Michel Barnier, who is touring Europe to meet officials and business groups, told an audience that such a deal would take “much more time” than the current phase of negotiations, according to sources inside the meetings who spoke to Politico Europe.

The European Union has refused to open trade talks about the future relationship with Britain until it feels “sufficient progress” has been made on issues relating to its departure – such as what will happen to the Northern Ireland border, EU citizens or the divorce bill.

Guy Verhofstadt: UK involved in internal battle over Brexit position

Mr Barnier has previously ruled out giving Britain a special deal that would give the UK the domestic flexibility of Canada’s trade links with the EU but the close market access of Norway’s close integration.

“We are not going to mix up models,” he is said to have told his audience at the private meetings, “but each model is available”.

Mr Barnier’s tour is now taking him to Italy, where he will stage an informal meeting with the European affairs committee of the country’s chamber of deputies: the lower house of its parliament.
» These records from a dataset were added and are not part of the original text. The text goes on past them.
(* ===== verification/Rpc.v ===== *)
(** The calling side of the RPC layer: [rpc/hello.go], [rpc/query.go] and [rpc/broadcast.go], with the messages of
    [rpcpb] and the metadata and status codes of gRPC that they use.

    A call of a peer is a parameter: its answer may be anything, an error status included.  The random order in
    which peers are asked is an argument.  A broadcast is the pipeline of [Pipeline], with one worker for each client. *)

From S2P Require Import Prelude Pipeline Pb Crypto Quorum Ballot.
From stdpp Require Import relations.

(** * gRPC *)

Inductive Code := InvalidArgument | NotFound | Internal | Code_other (n : Z).
Record Status := mkStatus { status_Code : Code; status_Message : string }.

(** [metadata.MD]: the keys are in lower case, and so is the key that [Get] looks up. *)
Abbreviation MD := (gmap string (list string)).
Definition md_Get (key : string) (md : MD) : list string := default [] (md !! key).
(** [metadata.Pairs("addr", addr, "nodeid", nodeID)] *)
Definition node_metadata (addr nodeID : string) : MD := {[ "addr" := [addr]; "nodeid" := [nodeID] ]}.

(** * Messages *)

Inductive NotifyMsgType := TX | STATEMENT | NotifyMsgType_other (n : Z).
Record NotifyRequest := mkNotifyRequest {
  nr_NetworkID : string; nr_MsgType : NotifyMsgType; nr_Data : string; nr_Signature : string;
}.

Inductive QueryMsgType := QUORUM | TXSET | LEDGER | QueryMsgType_other (n : Z).
Record QueryRequest := mkQueryRequest {
  qr_NetworkID : string; qr_MsgType : QueryMsgType; qr_Data : string; qr_Signature : string;
}.

Definition ErrEmptyNetworkID : string := "empty network id".
Definition ErrEmptyPayload : string := "empty payload".
Definition ErrEmptySignature : string := "empty digital signature".

(** The three checks at the start of every request. *)
Definition check_request (payload signature networkID : string) : res unit :=
  if decide (networkID = "") then Err ErrEmptyNetworkID
  else if decide (payload = "") then Err ErrEmptyPayload
  else if decide (signature = "") then Err ErrEmptySignature
  else Ok tt.

(** * Hello

    The answer is the header the peer sends, or an error. *)
Definition Hello (networkID : string) (answer : Status + MD) : res (string * string) :=
  if decide (networkID = "") then Err ErrEmptyNetworkID
  else match answer with
  | inl st => Err (status_Message st)
  | inr header =>
      match md_Get "addr" header, md_Get "nodeid" header with
      | addr :: _, nodeid :: _ => Ok (addr, nodeid)
      | _, _ => Err "empty peerip or nodeid"
      end
  end.

(** * Queries *)

Inductive message := MsgQuorum (q : Quorum) | MsgTxSet (t : TxSet) | MsgLedger (l : Ledger).

Section query.
Context {C : Type} {Pbc : PbCodec} {QuorumCodec : Codec Quorum}.
(** [queryPeer]: the data of the answer, or the status. *)
Variable call : C → QueryRequest → Status + string.

(** The [switch] on the type of the request; [None] for an unknown type. *)
Definition decode_answer (ty : QueryMsgType) (b : string) : option (res message) :=
  match ty with
  | QUORUM => Some (let? q := decode_res b in Ok (MsgQuorum q))
  | TXSET => Some (let? t := decode_res b in Ok (MsgTxSet t))
  | LEDGER => Some (let? l := decode_res b in Ok (MsgLedger l))
  | QueryMsgType_other _ => None
  end.

Fixpoint query_loop (req : QueryRequest) (clients : list C) : res message :=
  match clients with
  | [] => Err "resource not found"
  | c :: clients =>
      match call c req with
      | inl _ => query_loop req clients
      | inr b =>
          if decide (b = "") then query_loop req clients
          else match decode_answer (qr_MsgType req) b with
          | None => Err "unknown query msg type"
          | Some (Ok m) => Ok m
          | Some _ => query_loop req clients
          end
      end
  end.

(** [indices] is [rand.Perm(len(clients))]. *)
Definition query (indices : list nat) (clients : list C) (req : QueryRequest) : res message :=
  if decide (length clients = 0%nat) then Err "no live clients"
  else query_loop req (omap (λ i, clients !! i) indices).

Definition QueryQuorum indices clients (payload signature networkID : string) : res Quorum :=
  let? _ := check_request payload signature networkID in
  let? msg := res_wrap "query info failed: " (query indices clients (mkQueryRequest networkID QUORUM payload signature)) in
  match msg with MsgQuorum q => Ok q | _ => Panic "interface conversion" end.

Definition QueryTxSet indices clients (payload signature networkID : string) : res TxSet :=
  let? _ := check_request payload signature networkID in
  let? msg := res_wrap "query txset failed: " (query indices clients (mkQueryRequest networkID TXSET payload signature)) in
  match msg with MsgTxSet t => Ok t | _ => Panic "interface conversion" end.

Definition QueryLedger indices clients (payload signature networkID : string) : res Ledger :=
  let? _ := check_request payload signature networkID in
  let? msg := res_wrap "query txset failed: " (query indices clients (mkQueryRequest networkID LEDGER payload signature)) in
  match msg with MsgLedger l => Ok l | _ => Panic "interface conversion" end.

(** ** Lemmas *)

(** What a client has to offer for a request. *)
Definition usable (req : QueryRequest) (c : C) : option message :=
  match call c req with
  | inl _ => None
  | inr b =>
      if decide (b = "") then None
      else match decode_answer (qr_MsgType req) b with Some (Ok m) => Some m | _ => None end
  end.

Definition known_query (ty : QueryMsgType) : Prop := match ty with QueryMsgType_other _ => False | _ => True end.

(** The loop returns the first usable answer. *)
Lemma query_loop_first req clients :
  known_query (qr_MsgType req) →
  query_loop req clients = match head (omap (usable req) clients) with Some m => Ok m | None => Err "resource not found" end.
Proof.
  intros Hk. induction clients as [|c clients IH]; [done|]. cbn. unfold usable at 1.
  destruct (call c req) as [st|b]; [done|]. case_decide; [done|].
  destruct (decode_answer (qr_MsgType req) b) as [[m|e|w|]|] eqn:Hd; try done.
  by destruct (qr_MsgType req).
Qed.

(** A message of the wrong type is never returned. *)
Lemma usable_type req c m : usable req c = Some m →
  match qr_MsgType req, m with QUORUM, MsgQuorum _ | TXSET, MsgTxSet _ | LEDGER, MsgLedger _ => True | _, _ => False end.
Proof.
  unfold usable, decode_answer. destruct (call c req) as [|b]; [done|]. case_decide; [done|].
  destruct (qr_MsgType req); simpl; try done; destruct (decode_res b); simpl; by intros [= <-].
Qed.

Lemma query_spec indices clients req :
  known_query (qr_MsgType req) → clients ≠ [] →
  query indices clients req =
    match head (omap (usable req) (omap (λ i, clients !! i) indices)) with Some m => Ok m | None => Err "resource not found" end.
Proof.
  intros Hk Hc. unfold query. rewrite decide_False by by destruct clients. by apply query_loop_first.
Qed.

(** The clients in the order of a permutation of their indices. *)
Lemma permuted_clients (indices : list nat) (clients : list C) :
  indices ≡ₚ seq 0 (length clients) → omap (λ i, clients !! i) indices ≡ₚ clients.
Proof.
  intros Hp. rewrite Hp. clear Hp. induction clients as [|c clients IH]; [done|]. cbn.
  constructor. rewrite <-fmap_S_seq. etrans; [|exact IH].
  generalize (seq 0 (length clients)) as l. induction l as [|i l IHl]; [done|]. cbn. by destruct (clients !! i); [constructor|].
Qed.

End query.

(** * Broadcast *)

Section broadcast.
Context {C : Type}.

(** [BroadcastStatement] and [BroadcastTx] differ in the type of the message. *)
Definition notify_request (ty : NotifyMsgType) (payload signature networkID : string) : res NotifyRequest :=
  let? _ := check_request payload signature networkID in
  Ok (mkNotifyRequest networkID ty payload signature).
Definition BroadcastStatement : string → string → string → res NotifyRequest := notify_request STATEMENT.
Definition BroadcastTx : string → string → string → res NotifyRequest := notify_request TX.

(** The start of [broadcast]: one worker for each client.  The answer of a notification is the response, nil on an
    error; the multiplexers forward all of them. *)
Definition broadcast (clients : list C) : pipe C (option unit) := pipe_init (length clients) clients.

(** [notify c r]: the client may answer the request with [r]. *)
Definition broadcast_step (notify : C → option unit → Prop) : relation (pipe C (option unit)) :=
  pipe_step notify (λ _, true) true.

End broadcast.

(** * Properties *)

(** C22: a broadcast reaches everybody.  Whatever the peers answer and however the goroutines interleave, a broadcast
    ends after a bounded number of steps, nothing blocks, and when it has ended every client has been notified
    exactly once, every response has been received, and all goroutines have returned. *)
Theorem broadcast_notifies_all {C} (notify : C → option unit → Prop) (clients : list C) k s :
  (∀ c, ∃ r, notify c r) →
  nsteps (broadcast_step notify) k (broadcast clients) s →
  (k <= 7 * length clients + 3)%nat ∧
  (nf (broadcast_step notify) s →
    p_done s = true ∧ (p_calls s).*1 ≡ₚ clients ∧ p_received s ≡ₚ (p_calls s).*2 ∧
    p_prod s = ProdClosed ∧ Forall (λ w, w = WClosed) (p_workers s)).
Proof.
  intros Hto Hk. split.
  - apply pipe_run_bounded in Hk. unfold broadcast in Hk. rewrite pipe_init_weight in Hk. lia.
  - intros Hnf. assert (pipe_inv notify (λ _, true) (length clients) clients s) as Hs.
    { eapply (pipe_inv_reachable _ _ true); [by destruct clients|]. eapply rtc_nsteps_2, Hk. }
    apply (pipe_stuck_final notify (λ _, true) true (length clients) clients) in Hs as (? & ? & ? & ? & Hr & _);
      [|by destruct clients|done..].
    split_and!; try done. rewrite Hr. clear.
    induction ((p_calls s).*2) as [|r l IH]; [done|]. rewrite filter_cons. simpl. by constructor.
Qed.

(** A query finds what a peer has.  With any random order of the peers, a query succeeds exactly when some peer
    has a usable answer, and what it returns is the answer of a peer. *)
Theorem query_finds {C} {Pbc : PbCodec} {QuorumCodec : Codec Quorum} (call : C → QueryRequest → Status + string)
    (indices : list nat) (clients : list C) (req : QueryRequest) :
  known_query (qr_MsgType req) → indices ≡ₚ seq 0 (length clients) →
  ((∃ c m, c ∈ clients ∧ usable call req c = Some m) ↔ ∃ m, query call indices clients req = Ok m) ∧
  (∀ m, query call indices clients req = Ok m → ∃ c, c ∈ clients ∧ usable call req c = Some m).
Proof.
  intros Hk Hp. pose proof (permuted_clients indices clients Hp) as Hpc.
  destruct (decide (clients = [])) as [->|Hne].
  { unfold query. simpl. split; [split; [set_solver|by intros (? & ?)]|done]. }
  rewrite (query_spec call indices clients req Hk Hne).
  set (l := omap (usable call req) (omap (λ i, clients !! i) indices)).
  assert (∀ m, m ∈ l ↔ ∃ c, c ∈ clients ∧ usable call req c = Some m) as Hl.
  { intros m. unfold l. rewrite list_elem_of_omap. by setoid_rewrite Hpc. }
  destruct l as [|m0 l'] eqn:El; simpl.
  - split; [|done]. split; [|by intros (? & ?)]. intros (c & m & Hc & Hm). exfalso.
    apply (not_elem_of_nil m), Hl. eauto.
  - split; [split; [eauto|]|].
    + intros _. destruct (proj1 (Hl m0)) as (c & ? & ?); [by left|]. eauto.
    + intros m [= <-]. apply Hl. by left.
Qed.

(** * Concrete runs *)

Module calls.

#[local] Existing Instance ref_codec.

Definition any (c : string) (r : option unit) : Prop := True.
Definition finished : pipe string (option unit) := mkPipe ProdClosed [WClosed] [MDone] true true [("peer", Some tt)] [Some tt].

(** One client: its notification, then the closing of the channels. *)
Lemma one_client_run : nsteps (broadcast_step any) 9 (broadcast ["peer"]) finished.
Proof.
  unfold broadcast_step. econstructor; [by apply (step_take _ _ _ 0)|]. econstructor; [apply step_close_tasks|].
  econstructor; [by apply (step_call _ _ _ 0 "peer" (Some tt))|].
  econstructor; [by apply (step_pass _ _ _ 0 (Some tt))|]. econstructor; [by apply (step_deliver _ _ _ 0 (Some tt))|].
  econstructor; [by apply (step_worker_exit _ _ _ 0)|]. econstructor; [by apply (step_mux_exit _ _ _ 0)|].
  econstructor; [apply step_close_result; by repeat constructor|]. econstructor; [apply step_finish|]. constructor.
Qed.

Lemma finished_nf : nf (broadcast_step any) finished.
Proof.
  intros [s Hs]. unfold broadcast_step, finished in Hs. inversion Hs; subst;
    repeat match goal with H : [_] !! ?i = Some _ |- _ => destruct i; simplify_eq/= end.
Qed.

Lemma broadcast_notifies_all_witness :
  (9 <= 7 * length ["peer"] + 3)%nat ∧ p_done finished = true ∧ (p_calls finished).*1 ≡ₚ ["peer"].
Proof.
  destruct (broadcast_notifies_all any ["peer"] 9 finished ltac:(intros c; by exists None) one_client_run) as [H1 H2].
  destruct (H2 finished_nf) as (H3 & H4 & _). split; [exact H1|]. split; [exact H3|exact H4].
Defined.

#[local] Instance quorum_text : Codec Quorum := codec_none.

(** The second peer has the transaction set. *)
Definition txs : TxSet := mkTxSet "prev" [].
Definition peers (c : string) (r : QueryRequest) : Status + string :=
  if decide (c = "b") then inr (default "" (Encode txs)) else inl (mkStatus NotFound "txset not found").
Definition request : QueryRequest := mkQueryRequest "net" TXSET "hash" "sig".

Lemma query_finds_witness : ∃ m, query peers [1; 0]%nat ["a"; "b"] request = Ok m.
Proof.
  apply (proj1 (query_finds peers [1; 0]%nat ["a"; "b"] request I ltac:(constructor))).
  exists "b", (MsgTxSet txs). split; [by right; left|]. by vm_compute.
Defined.

End calls.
Recently he has met the Scottish Parliament’s European affairs committee, as well as a delegation of Portuguese diplomats.

Negotiations between the UK and the EU will resume in Brussels on Monday next week, having being postponed so that Theresa May can deliver a speech in Florence about the future of talks.

The address is expected to be her most significant intervention in the process since her Lancaster House speech in January, when she committed to leaving the single market.